Del relato de su cuñado le quedó nítida la imagen de gusanos de seda blanquísimos retorciéndose sobre una lengua. Y del tipo del colegio, el de hace más de cuarenta años, una imagen física que en su memoria se confundía con los rasgos del jardinero que tantas veces había visto en la casa quinta del juez.

Uno puede ver verano tras verano al mismo hombre con sus palas y herramientas, siempre inclinado sobre las flores, o caminando como agobiado por el peso del sol, sin siquiera interesarse ni por su nombre.

Siempre cualquiera puede ser un violador, o un asesino. De este jamás hubiera sospechado nada. Que era loco, decían, pero sucede siempre con la servidumbre llegada a cierta edad: la gente tiende a atribuir locura a los que, siendo mayores que ellos, ocupan un rango social tanto más bajo. Solo la demencia puede explicar por qué esa gente no ha podido progresar con el paso del tiempo.

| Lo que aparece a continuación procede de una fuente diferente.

(* ===== verification/Identity.v ===== *)
(** * Identities

    Models [utils/nameMatch.ts]: the comparison of a verified identity with the name, the
    date of birth and the gender of a profile.  A string is its UTF-8 text; the canonical
    decomposition of Unicode and the dates [new Date(s)] reads beyond ISO text are the
    parameters of [Unicode]. *)

From Stdlib Require Import ZArith Lia.
From stdpp Require Import base list option strings sets gmap.
From S2P Require Import Prelude JsNumber JsText Schema Time.

Open Scope Z_scope.

Class Unicode := { nfd : string -> string; Date_parse : string -> option Z }.

Definition ascii_in (lo hi : nat) (c : Ascii.ascii) : bool :=
  (lo <=? Ascii.nat_of_ascii c)%nat && (Ascii.nat_of_ascii c <=? hi)%nat.

(** The two bytes of a mark of U+0300-U+036F. *)
Definition isMark (a b : Ascii.ascii) : bool :=
  is_char 204 a && ascii_in 128 191 b || is_char 205 a && ascii_in 128 175 b.

Fixpoint stripMarks (l : list Ascii.ascii) : list Ascii.ascii :=
  match l with
  | a :: ((b :: l') as rest) => if isMark a b then stripMarks l' else a :: stripMarks rest
  | l => l
  end.

(** [[a-z0-9]] *)
Definition isNameChar (c : Ascii.ascii) : bool := ascii_in 97 122 c || is_digit c.

(** Pieces of two or more name characters. *)
Definition longEnough (cur : list Ascii.ascii) : list string :=
  if (2 <=? length cur)%nat then [string_of cur] else [].
Fixpoint pieces (l cur : list Ascii.ascii) : list string :=
  match l with
  | [] => longEnough cur
  | c :: l => let c := toLowerAscii c in
              if isNameChar c then pieces l (cur ++ [c]) else longEnough cur ++ pieces l []
  end.

Module DobInput.
Inductive t :=
| missing
| date (time : option Z)
| text (s : string)
| parts (day month year : option Z).
End DobInput.

Module IdentityFields.
Record t := { name : option string; dob : DobInput.t; gender : option string }.
End IdentityFields.

Module IdentityMatchResult.
Record t := { nameMatch : bool; dobMatch : option bool; genderMatch : option bool; overall : bool }.
End IdentityMatchResult.

Section identity.
Context `{Unicode}.

Definition normalizeName (input : string) : list string := pieces (stripMarks (chars (nfd input))) [].

(** The loop: [None] when a token is absent. *)
Fixpoint overlapOf (verified : gset string) (l : list string) (overlap : Z) : option Z :=
  match l with
  | [] => Some overlap
  | token :: l => if decide (token ∈ verified) then overlapOf verified l (overlap + 1) else None
  end.

Definition namesMatch (enteredName verifiedName : option string) : bool :=
  match truthy enteredName, truthy verifiedName with
  | Some enteredName, Some verifiedName =>
      let enteredTokens := normalizeName enteredName in
      let verifiedTokens := list_to_set (normalizeName verifiedName) : gset string in
      if (length enteredTokens <? 2)%nat || (size verifiedTokens <? 2)%nat then false
      else match overlapOf verifiedTokens enteredTokens 0 with
           | Some overlap => 2 <=? overlap
           | None => false
           end
  | _, _ => false
  end.

(** [l.join(' ')] *)
Fixpoint joinWords (l : list string) : string :=
  match l with
  | [] => EmptyString
  | [s] => s
  | s :: l => s +:+ " " +:+ joinWords l
  end.

Definition exactNamesMatch (enteredName verifiedName : option string) : bool :=
  match truthy enteredName, truthy verifiedName with
  | Some enteredName, Some verifiedName =>
      let entered := normalizeName enteredName in
      let verified := normalizeName verifiedName in
      if (length entered =? 0)%nat || (length verified =? 0)%nat then false
      else bool_decide (joinWords entered = joinWords verified)
  | _, _ => false
  end.

(** [YYYY-MM-DD] at the start of a text. *)
Definition isoText (l : list Ascii.ascii) : option string :=
  match l with
  | a :: b :: c :: d :: m1 :: e :: f :: m2 :: g :: h :: _ =>
      if forallb is_digit [a; b; c; d; e; f; g; h] && is_char 45 m1 && is_char 45 m2
      then Some (string_of [a; b; c; d; m1; e; f; m2; g; h]) else None
  | _ => None
  end.

Definition ymdOf (time : Z) : string := String.substring 0 10 (toISOString time).

Definition nonZero (z : option Z) : option Z := match z with Some 0 => None | z => z end.
Lemma demo_config_rows k c : Db.pricingConfig (St.db demo_pricing) !! k = Some c ->
  k = "cfg"%string /\ c = demo_config "cfg" "BALTIC" true 0 20.
Proof.
  intros E. change (({[ "cfg"%string := demo_config "cfg" "BALTIC" true 0 20 ]} : gmap string PricingConfig.t) !! k = Some c) in E.
  apply lookup_singleton_Some in E as [<- <-]. auto.
Qed.

Lemma demo_ConfigInv : ConfigInv (St.db demo_pricing).
Proof.
  split.
  - intros k c [-> ->]%demo_config_rows. reflexivity.
  - intros k1 k2 c1 c2 [-> _]%demo_config_rows [-> _]%demo_config_rows. reflexivity.
Qed.

Lemma demo_SnapInv : SnapInv (St.db demo_pricing).
Proof.
  intros k1 k2 s1 s2 E1 E2 _.
  change (({[ "snap"%string := demo_snapshot ]} : gmap string RidePricingSnapshot.t) !! k1 = Some s1) in E1.
  change (({[ "snap"%string := demo_snapshot ]} : gmap string RidePricingSnapshot.t) !! k2 = Some s2) in E2.
  apply lookup_singleton_Some in E1 as [<- _], E2 as [<- _]. reflexivity.
Qed.

(** A rise of the rate to 30 percent. *)
Definition demo_raise `{Env} (from : Z) : H PricingConfig.t :=
  createPricingConfig "BALTIC" "EUR" (rnd (6 # 100)) (rnd (8 # 100)) (rnd (12 # 100)) (num_of_Z 3) "NEAREST_EURO"
    (num_of_Z 30) (num_of_Z 0) None (Some from) None None.

Lemma demo_raise_step `{Env} from : pricing_op demo_pricing (demo_raise from demo_pricing).1.
Proof. unfold demo_raise. apply op_create. Qed.

Lemma one_active_config_per_region_witness :
  let E := demo_env 100 no_failure in
  let s' := (demo_raise 100 demo_pricing).1 in
  exists c1 c2, Db.pricingConfig (St.db s') !! "id" = Some c1 /\ Db.pricingConfig (St.db s') !! "id" = Some c2 /\
    PricingConfig.active c1 = true /\ c1 = c2.
Proof.
  intros E s'.
  assert (R : is_Some (Db.pricingConfig (St.db s') !! "id") /\
    option_map PricingConfig.active (Db.pricingConfig (St.db s') !! "id") = Some true).
  { split; [|vm_compute; reflexivity]. vm_compute. eexists. reflexivity. }
  destruct R as [[c Ec] A]. rewrite Ec in A. injection A as A. exists c, c.
  split; [exact Ec|]. split; [exact Ec|]. split; [exact A|].
  apply (one_active_config_per_region demo_pricing s' "id" "id" c c demo_ConfigInv); auto.
  apply rtc_once, (@demo_raise_step E).
Defined.

Lemma published_terms_frozen_witness :
  let E := demo_env 100 no_failure in
  let s' := (demo_raise 100 demo_pricing).1 in
  resolveRideFeeTerms "ride" s' = (s', Ok (snapshotTerms demo_snapshot)).
Proof.
  intros E s'. apply (published_terms_frozen demo_pricing s' "snap" demo_snapshot demo_SnapInv);
    [vm_compute; reflexivity | apply rtc_once, (@demo_raise_step E)].
Defined.

Lemma bulk_terms_agree_witness :
  let E := demo_env 100 no_failure in
  exists s' m, resolveFeeTermsForRides ["ride"; "other"] demo_pricing = (s', Ok m) /\
    forall id, id ∈ ["ride"; "other"] ->
      exists s'' t, resolveRideFeeTerms id demo_pricing = (s'', Ok t) /\ m !! id = Some t.
Proof. intros E. exact (bulk_terms_agree ["ride"; "other"] demo_pricing demo_SnapInv). Defined.

(** 123.4 km at 6, 8 and 12 cents. *)
Lemma price_range_ordered_witness :
  let c := calculatePrice (rnd (1234 # 10)) (demo_config "cfg" "BALTIC" true 0 20) in
  (PriceCalculation.minAllowedPricePerSeat c <= PriceCalculation.recommendedPricePerSeat c)%Q /\
  PriceCalculation.recommendedPricePerSeat c = num_of_Z 10.
Proof.
  cbv zeta. split; [|vm_compute; reflexivity].
  destruct (price_range_ordered (rnd (1234 # 10)) (num_of_Z 9) (demo_config "cfg" "BALTIC" true 0 20)
    ltac:(vm_compute; discriminate) ltac:(vm_compute; discriminate) ltac:(vm_compute; discriminate)
    ltac:(vm_compute; discriminate)) as (_ & P & _). exact P.
Defined.

Lemma stopover_fare_within_ride_witness :
  let f := calculateStopoverFare (num_of_Z 10) (num_of_Z 150) (num_of_Z 200) in
  let clamped := clampToRange (num_of_Z 20) (StopoverFare.minPrice f) (StopoverFare.maxPrice f) in
  (clamped <= StopoverFare.maxPrice f)%Q /\ to_cents (StopoverFare.minPrice f) = 600 /\
  to_cents (StopoverFare.recommendedPrice f) = 750 /\ to_cents clamped = 1000.
Proof.
  cbv zeta. split; [|vm_compute; auto].
  destruct (stopover_fare_within_ride (num_of_Z 10) (num_of_Z 150) (num_of_Z 200) (num_of_Z 20)
    ltac:(vm_compute; discriminate) ltac:(vm_compute; reflexivity) ltac:(vm_compute; discriminate)
    ltac:(vm_compute; discriminate) ltac:(vm_compute; discriminate) ltac:(vm_compute; reflexivity))
    as (_ & _ & _ & _ & P & _). exact P.
Defined.
(* ===== verification/Gateway.v ===== *)
(** * Payments with Stripe and the deadline jobs

    The thin layer between the handlers and the outside: the PaymentIntent calls
    of [modules/payments/stripe.service.ts], the payment mode
    ([modules/ride-booking/booking-payment-mode.ts]), one-time codes
    ([booking-otp.utils.ts]) and the jobs of [queue/deadline.queue.ts].  The calls
    themselves are logged in [St.fx]. *)

From Stdlib Require Import ZArith Lia.
From stdpp Require Import base list option strings gmap.
From S2P Require Import Prelude JsNumber Schema Store Money Time.

Open Scope Z_scope.

(** ** Constants *)

Definition STRIPE_CURRENCY_DEFAULT : string := "inr".
Definition DRIVER_DECISION_WINDOW_MINUTES : Z := 60.
Definition DRIVER_DECISION_WINDOW_MS : Z := DRIVER_DECISION_WINDOW_MINUTES * 60 * 1000.
Definition DRIVER_DECISION_NOTIFICATION_TYPE : string := "booking.request.driver_decision".

(** Stripe's name for an object that does not exist. *)
Definition isMissingStripeResourceError (code : string) : bool := bool_decide (code = "resource_missing"%string).

Section gateway.
Context `{Env}.

(** ** Payment mode *)

Definition strip (s : string) : string := string_of (trim (chars s)).

(** [true] for bypass, [false] for stripe. *)
Definition isBypassBookingPaymentMode : H bool :=
  match truthy ((fun v => toLowerCase (strip v)) <$> BOOKING_PAYMENT_MODE) with
  | None => throw "BOOKING_PAYMENT_MODE env var is not set. Set it to 'stripe' or 'bypass'."
  | Some value =>
      if decide (value = "bypass"%string) then mret true
      else if decide (value = "stripe"%string) then mret false
      else throw "BOOKING_PAYMENT_MODE_INVALID"
  end.

(** ** PaymentIntents *)

Definition retrieveIntent (paymentIntentId : string) : H PaymentIntent.t :=
  n ← get (fun s => length (St.fx s));
  call (StripeRetrieveIntent paymentIntentId);;
  mret (intentOf n paymentIntentId).

(** [{ paymentIntentId, clientSecret, currency }]; the customer and the metadata
    other than the booking are left out of the call. *)
Definition createBookingPaymentIntent (bookingId : string) (amountMajor : num) (currency : string)
    : H (string * string * string) :=
  n ← get (fun s => length (St.fx s));
  intentId ← call (StripeCreateIntent (to_cents amountMajor)
    (toLowerCase (default STRIPE_CURRENCY_DEFAULT (truthy (Some currency)))) bookingId);
  match truthy (PaymentIntent.client_secret (intentOf n intentId)) with
  | None => throw "STRIPE_CLIENT_SECRET_MISSING"
  | Some secret => mret (intentId, secret, toUpperCase (PaymentIntent.currency (intentOf n intentId)))
  end.

(** Answers the id of the refund. *)
Definition refundPaymentIntent (paymentIntentId : string) (amountMinor : Z) : H string :=
  call (StripeRefund paymentIntentId (Some amountMinor)).

Definition cancelPaymentIntent (paymentIntentId : string) : H unit :=
  perform (StripeCancelIntent paymentIntentId).

(** ** One-time codes *)

Definition generateBookingOtp : H string := fun s => (s <| St.seq ::= S |>, Ok (otp (St.seq s))).

Definition isOtpValid (inputOtp storedHash : string) : bool := bool_decide (hashOtp inputOtp = storedHash).

(** ** Jobs *)

Definition bookingPaymentWindowMs : Z := BOOKING_PAYMENT_WINDOW_MINUTES * 60 * 1000.

Definition enqueueDeadlineCheck (bookingId : string) (delayMs : Z) : H unit :=
  perform (EnqueueJob "initial" bookingId delayMs);;
  let reminderDelayMs := delayMs - 60 * 60 * 1000 in
  when (0 <? reminderDelayMs) (perform (EnqueueJob "reminder" bookingId reminderDelayMs)).

Definition enqueuePaymentExpiryCheck (bookingId : string) (delayMs : Z) : H unit :=
  perform (EnqueueJob "payment-expiry" bookingId delayMs).

(** The job is removed when there is one; [updatedAt], the only field touched, is
    not a field of the model's rows. *)
Definition reschedulePaymentExpiryCheck (bookingId : string) (delayMs : Z) : H unit :=
  attempt (
    perform (RemoveJob "payment-expiry" bookingId);;
    enqueuePaymentExpiryCheck bookingId delayMs;;
    update prisma.rideBooking bookingId id).

Definition createNotification (userId type : string) : H unit := perform (Notify userId type).

(** ** Reasoning *)

Lemma preserves_isBypass I : preserves I isBypassBookingPaymentMode.
Proof. unfold isBypassBookingPaymentMode. preserve. Qed.

Lemma preserves_retrieveIntent I i : preserves (on_db I) (retrieveIntent i).
Proof. unfold retrieveIntent. preserve. Qed.

Lemma preserves_createIntent I a b c : preserves (on_db I) (createBookingPaymentIntent a b c).
Proof. unfold createBookingPaymentIntent. preserve. Qed.

Lemma preserves_generateBookingOtp I : preserves (on_db I) generateBookingOtp.
Proof. intros s Hs. exact Hs. Qed.

Lemma preserves_enqueueDeadlineCheck I a b : preserves (on_db I) (enqueueDeadlineCheck a b).
Proof. unfold enqueueDeadlineCheck. preserve. Qed.

Lemma preserves_reschedule I a b :
  (forall d r, I d -> Db.rideBooking d !! a = Some r -> I (d <| Db.rideBooking ::= <[a := r]> |>)) ->
  preserves (on_db I) (reschedulePaymentExpiryCheck a b).
Proof.
  intros Hw. unfold reschedulePaymentExpiryCheck, enqueuePaymentExpiryCheck. preserve_db.
  apply preserves_update. exact Hw.
Qed.
End gateway.

#[export] Hint Resolve preserves_isBypass preserves_retrieveIntent preserves_createIntent
  preserves_generateBookingOtp preserves_enqueueDeadlineCheck : preserve.
(* ===== verification/Licence.v ===== *)
(** * Driving licences

    Models [modules/dl-verification/]: the sessions of the identity provider Veriff, its
    signed webhooks, the recovery of decisions that never arrived, and the manual review
    of uploaded licences ([dl-review.service.ts]); with them the two administrator's calls
    of [admin.service.ts] about a licence.  Veriff's answers, the HMAC and the settings of
    the process are the operations of [Veriff]. *)

From Stdlib Require Import ZArith Lia.
From stdpp Require Import base list option strings gmap.
From S2P Require Import Prelude JsNumber JsText Schema Store Time Identity ViewToken Gateway.

Open Scope Z_scope.

(** [hmac] answers the 32 bytes of the digest; [answer] and [answerSignature] are the
    body and the signature of the answer to the [n]-th call, [sessionAnswer] the parsed
    answer to the creation of a session. *)
Class Veriff := {
  VERIFF_BASE_URL : string;
  VERIFF_CALLBACK_URL : string;
  VERIFF_DECISION_RECOVERY_LIMIT : Z;
  VERIFF_DECISION_RECOVERY_MIN_AGE_MINUTES : Z;
  VERIFF_API_KEY : option string;
  VERIFF_SHARED_SECRET : option string;
  VERIFF_WEBHOOK_SECRET : option string;
  hmac : string -> string -> string;
  answer : nat -> string -> string;
  answerSignature : nat -> string -> option string;
  sessionAnswer : nat -> Json;
}.

Module CreateVeriffSessionOptions.
Record t := {
  userId : string;
  firstName : string;
  lastName : string;
  email : option string;
  phoneNumber : option string;
  idNumber : option string;
  fullName : option string;
  documentNumber : option string;
  documentCountry : option string;
  documentValidFrom : option string;
  documentValidUntil : option string;
  fullAddress : option string;
  callback : option string;
  endUserId : option string;
  consents : option (list (string * bool));
  tag : option string;
}.
End CreateVeriffSessionOptions.

(** What the calls on sessions answer: success with the session, or a reason. *)
Module SessionResult.
Record t := { success : bool; reason : option string; detail : option string; data : option (string * string * string) }.
End SessionResult.

Module DecisionResult.
Record t := { success : bool; reason : option string; status : option DlVerificationStatus.t }.
End DecisionResult.

Module Recovered.
Record t := { scanned : Z; updated : Z; skipped : Z; normalized : Z }.
End Recovered.

(** ** Text *)

Definition startsWith (prefix s : string) : bool := bool_decide (is_Some (strip_prefix prefix s)).

Definition hexNibble (n : nat) : Ascii.ascii := Ascii.ascii_of_nat (if (n <? 10)%nat then 48 + n else 87 + n).

(** [digest.toString('hex')] *)
Fixpoint toHex (s : string) : string :=
  match s with
  | EmptyString => EmptyString
  | String c s => let n := Ascii.nat_of_ascii c in String (hexNibble (n / 16)) (String (hexNibble (n mod 16)) (toHex s))
  end.

Definition hexDigit (c : Ascii.ascii) : option nat :=
  let c := toLowerAscii c in
  if is_digit c then Some (Ascii.nat_of_ascii c - 48)%nat
  else if ascii_in 97 102 c then Some (Ascii.nat_of_ascii c - 87)%nat else None.

(** [Buffer.from(s, 'hex')]: stops at the first pair that is not hexadecimal. *)
Fixpoint fromHex (s : string) : string :=
  match s with
  | String a (String b s) =>
      match hexDigit a, hexDigit b with
      | Some x, Some y => String (Ascii.ascii_of_nat (16 * x + y)) (fromHex s)
      | _, _ => EmptyString
      end
  | _ => EmptyString
  end.

(** [/^[0-9a-f]{64}$/i] *)
Definition HEX_SHA256 (s : string) : bool :=
  (String.length s =? 64)%nat && forallb (fun c => bool_decide (is_Some (hexDigit c))) (chars s).

(** [[a, b].filter(Boolean).join(' ').trim()] *)
Definition fullNameOf (firstName lastName : option string) : string :=
  strip (joinWords (omap truthy [firstName; lastName])).

Definition gender_name (g : Gender.t) : string :=
  match g with
  | Gender.MALE => "MALE" | Gender.FEMALE => "FEMALE" | Gender.NON_BINARY => "NON_BINARY"
  | Gender.OTHER => "OTHER" | Gender.PREFER_NOT_TO_SAY => "PREFER_NOT_TO_SAY"
  end.

Definition dobOf (user : option User.t) : DobInput.t :=
  match user ≫= User.dob with Some t => DobInput.date (Some t) | None => DobInput.missing end.
(** C14.  A decision or an event that no configured secret signs is turned away and changes
    nothing, calls nothing and generates nothing; without a configured secret that is every one. *)
Theorem forged_webhook_changes_nothing (signature raw : option string) (s : St.t) :
  (forall sig payload secret, signature = Some sig -> raw = Some payload -> ~ signedBy secret payload sig) ->
  (exists r, webhook signature raw s = (s, Ok r) /\ events signature raw s = (s, Ok r) /\
     match r with Unauthorized _ | BadRequest _ => True | _ => False end).
Proof.
  intros F. unfold webhook, events, withSignedBody, try_catch.
  destruct (truthy signature) as [sig|] eqn:E; [|eexists; repeat split].
  assert (Es : signature = Some sig) by (destruct signature as [[|c x]|]; cbn in E; congruence).
  destruct raw as [payload|]; [|eexists; repeat split].
  assert (V : validateWebhookSignature payload sig = false).
  { apply not_true_iff_false. rewrite validate_signed. intros (secret & S). exact (F sig payload secret Es eq_refl S). }
  rewrite V. eexists. repeat split.
Qed.
End signatures.

(** ** The rows *)

Definition RowIds (d : Db.t) : Prop := forall k v, Db.dlVerification d !! k = Some v -> DlVerification.id v = k.

(** The driver is verified by the provider's row [k]. *)
Record Stands (u k : string) (d : Db.t) : Prop := {
  stands_ids : RowIds d;
  stands_user : exists x, Db.user d !! u = Some x /\ User.dlVerified x = true;
  stands_row : exists v, Db.dlVerification d !! k = Some v /\ providerRow u DlVerificationStatus.APPROVED v = true;
}.

Lemma head_map {A B} (f : A -> B) l : head (map f l) = f <$> head l.
Proof. destruct l; reflexivity. Qed.

Lemma head_some {A} (x : A) l : In x l -> exists y, head l = Some y.
Proof. destruct l as [|y l]; [intros [] | eauto]. Qed.

Lemma found_session d sessionId v : head (where_ prisma.dlVerification (sessionOf sessionId) d) = Some v ->
  DlVerification.veriffSessionId v = sessionId /\ exists k, Db.dlVerification d !! k = Some v.
Proof.
  intros E. assert (I : In v (where_ prisma.dlVerification (sessionOf sessionId) d)) by (destruct (where_ _ _ _); [discriminate | injection E as ->; left; reflexivity]).
  apply where_elem in I as [S%bool_decide_eq_true [k Ek]]. eauto.
Qed.

Lemma providerRow_spec u st v : providerRow u st v = true <->
  DlVerification.userId v = u /\ DlVerification.status v = st /\ DlVerification.documentImageKey v = None /\ isManual v = false.
Proof. unfold providerRow. rewrite !andb_true_iff, !bool_decide_eq_true, negb_true_iff. tauto. Qed.

Lemma manual_session userId v : DlVerification.veriffSessionId v = manualSessionId userId -> isManual v = true.
Proof. unfold isManual. intros ->. reflexivity. Qed.

Section review.
Context `{Env} (u k : string).

Notation standing := (on_db (Stands u k)).

(** A row of the manual review changes. *)
Lemma stands_session d v f : (forall w, DlVerification.id (f w) = DlVerification.id w) ->
  Stands u k d -> Db.dlVerification d !! DlVerification.id v = Some v -> isManual v = true ->
  Stands u k (d <| Db.dlVerification ::= <[DlVerification.id v := touched f v]> |>).
Proof.
  intros Fi [I U (w & Ew & P)] E M. split; cbn.
  - intros k' v'. cbn. intros [[<- <-]|[_ E']]%lookup_insert_Some; [cbn; apply Fi | exact (I k' v' E')].
  - exact U.
  - exists w. split; [|exact P]. rewrite lookup_insert_ne; [exact Ew|]. intros <-. assert (v = w) as <- by congruence.
    apply providerRow_spec in P as (_ & _ & _ & N). congruence.
Qed.

Lemma stands_updateSession userId f : (forall w, DlVerification.id (f w) = DlVerification.id w) ->
  preserves standing (updateSession (manualSessionId userId) f).
Proof.
  intros Fi. apply preserves_wp. intros s S. unfold updateSession, findSession. apply wp_bind, wp_findFirst. intros [v|] E; [|exact S].
  apply found_session in E as [Q [k' Ek]]. pose proof (stands_ids _ _ _ S _ _ Ek) as <-.
  apply wp_update; [intros _; exact S|]. intros v' E'. assert (v' = v) as -> by (cbn in E'; congruence).
  exact (stands_session _ v f Fi S Ek (manual_session _ _ Q)).
Qed.

Lemma stands_create userId sessionId url f : (forall w, DlVerification.id (f w) = DlVerification.id w) ->
  preserves standing (createSessionRow userId sessionId url f).
Proof.
  intros Fi. apply preserves_wp. intros s S. unfold createSessionRow, findSession. apply wp_bind, wp_findFirst. intros o E.
  apply wp_bind, wp_throw_if; intros _; [exact S|]. apply wp_bind, wp_run. intros s1 r [= <- <-]. cbv beta iota.
  apply wp_create; [intros; exact S|]. intros N. destruct S as [I U (w & Ew & P)]. split; cbn.
  - intros k' v'. cbn. intros [[<- <-]|[_ E']]%lookup_insert_Some; [cbn; rewrite Fi; reflexivity | exact (I k' v' E')].
  - exact U.
  - exists w. split; [|exact P]. rewrite lookup_insert_ne; [exact Ew|]. intros <-. cbn in N. congruence.
Qed.

Lemma stands_others (p : DlVerification.t -> bool) f : (forall w, DlVerification.id (f w) = DlVerification.id w) ->
  (forall w, p w = true -> providerRow u DlVerificationStatus.APPROVED w = true -> providerRow u DlVerificationStatus.APPROVED (touched f w) = true) ->
  preserves standing (updateMany prisma.dlVerification p (touched f)).
Proof.
  intros Fi Fp s S. rewrite updateMany_run. unfold on_db in *. destruct S as [I U (w & Ew & P)]. split; cbn.
  - intros k' v'. cbn. rewrite lookup_fmap_Some. intros (v & <- & E). rewrite <- (I k' v E). destruct (p v); [apply Fi | reflexivity].
  - exact U.
  - rewrite lookup_fmap, Ew. eexists. split; [reflexivity|]. destruct (p w) eqn:Q; [apply Fp; assumption | exact P].
Qed.
(** The integrity check rejects every wallet with a second entry: when a wallet
    has a single entry with a hash and a further reward is granted to it, chained
    to it as it should be, the check reports the new entry as broken. *)
Theorem ledger_check_rejects_second_entry (s : St.t) (k : string) (first : RewardWalletEntry.t) (input : GrantInput.t) :
  Db.rewardWalletEntry (St.db s) = {[k := first]} -> RewardWalletEntry.userId first = GrantInput.userId input ->
  RewardWalletEntry.walletType first = normalizeWalletType (Some (GrantInput.walletType input)) ->
  RewardWalletEntry.previousHash first = None -> is_Some (truthy (RewardWalletEntry.entryHash first)) ->
  GrantInput.idempotencyKey input <> k -> (forall x, hashOtp x <> EmptyString) ->
  exists s' e, grantWalletEntry input s = (s', Ok (e, true)) /\
    RewardWalletEntry.previousHash e = RewardWalletEntry.entryHash first /\
    verifyRewardLedgerChain (GrantInput.userId input) s' = (s', Ok (Some (RewardWalletEntry.id e))).
Proof.
  intros D Us Wt Ph Eh Nk Hh. set (key := GrantInput.idempotencyKey input) in *.
  assert (Fr : Db.rewardWalletEntry (St.db s) !! key = None) by (rewrite D; apply lookup_singleton_ne; congruence).
  pose proof (grantWalletEntry_fresh input s Fr) as Run. cbv zeta in Run.
  match type of Run with _ = (?s', Ok (?e, _)) => set (s1 := s') in *; set (e1 := e) in * end.
  assert (La : latestHash (GrantInput.userId input) (normalizeWalletType (Some (GrantInput.walletType input))) (St.db s)
               = RewardWalletEntry.entryHash first).
  { unfold latestHash, where_. cbn [rows prisma.rewardWalletEntry]. rewrite D, map_to_list_singleton. cbn [fmap list_fmap List.filter snd].
    unfold ofUser. rewrite Us, Wt, !bool_decide_eq_true_2 by reflexivity. reflexivity. }
  exists s1, e1. split; [exact Run|]. split; [exact La|].
  unfold verifyRewardLedgerChain. rewrite bind_run. cbn [get fst snd]. rewrite verifyEntries_empty.
  rewrite (find_only chained _ e1); [reflexivity | | |].
  - apply list_elem_of_In. rewrite sort_le_perm. apply list_elem_of_In, where_elem. split.
    + apply bool_decide_eq_true_2. reflexivity.
    + exists key. apply lookup_insert_eq.
  - destruct Eh as [h Eh]. unfold chained.
    assert (P : RewardWalletEntry.previousHash e1 = RewardWalletEntry.entryHash first) by exact La.
    rewrite P, Eh. rewrite (bool_decide_eq_true_2 (is_Some (Some h))) by eauto.
    unfold e1, walletEntry. cbn. unfold computeRewardEntryHash.
    match goal with |- context [hashOtp ?x] => pose proof (Hh x); destruct (hashOtp x); [contradiction|] end.
    apply andb_true_iff. split; [|reflexivity]. apply bool_decide_eq_true_2. eauto.
  - intros y Hy Cy. apply list_elem_of_In in Hy. rewrite sort_le_perm in Hy.
    apply list_elem_of_In, where_elem in Hy as [_ [k' E']].
    change (<[key := e1]> (Db.rewardWalletEntry (St.db s)) !! k' = Some y) in E'.
    rewrite D in E'. apply lookup_insert_Some in E' as [[_ <-]|[_ E']]; [reflexivity|].
    apply lookup_singleton_Some in E' as [_ <-]. exfalso. unfold chained in Cy. rewrite Ph in Cy.
    rewrite (bool_decide_eq_false_2 (is_Some (truthy None))) in Cy by (intros [? ?]; discriminate).
    rewrite andb_false_r in Cy. discriminate.
Qed.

A la vez, no descartaba que muchos sirvientes exagerasen sus rasgos de ensimismamiento o de tristeza para justificar una diferencia social debida a otras causas que resultaría penoso reconocer en presencia de su pares y superiores.

Del jardinero de sus cuñados recordaba la costumbre de caminar tarareando y algunas curiosidades que le enseñaba a las nenas: nombres científicos de árboles y flores, que eran temas de su oficio, o costumbres de animales salvajes y de insectos que no tenía por qué conocer.

Pese a esto, nunca se le ocurrió que fuera capaz de armar un libro ni de inventar una historia tan descabellada. Los médicos de la policía que rato después mencionó su cuñado, aseguraban que a la vista de lo que había escrito, no era un violador pero que potencialmente era un tipo peligroso: todo lo que desconcierta suele encubrir algún peligro.

¿Habría copiado eso de otro libro, tal como esas viejas se copiaban los episodios y hasta el estilo de sus cartas? Era otra de las cosas que nunca llegarían a saber. Al tipo lo habían despedido, y con él se perdía la pista de la historia, pero seguía sintiendo curiosidad por leerla y confirmar si el cambio gradual de la correspondencia desde la formalidad a la locura, y lo que su cuñado llamó varias veces "contagio" de una a otra vieja, de una carta a otra, se producían efectivamente como lo había contado.

Hay muchas cosa raras en los libros. Su mujer le reprochaba que leyese tanto, pero, comparándose con otros colegas y con algunos conocidos que cada semana iban por las librerías de barrio norte a buscar la última novedad, se consideraba un lector perezoso.

Últimamente se había propuesto leer con método y tomar notas de las ideas que se le fueran ocurriendo. Temía perder detalles, y más que eso, olvidar ideas que algunas lecturas lo llevaban a pensar, y que, en el momento le parecían importantes, o reveladoras.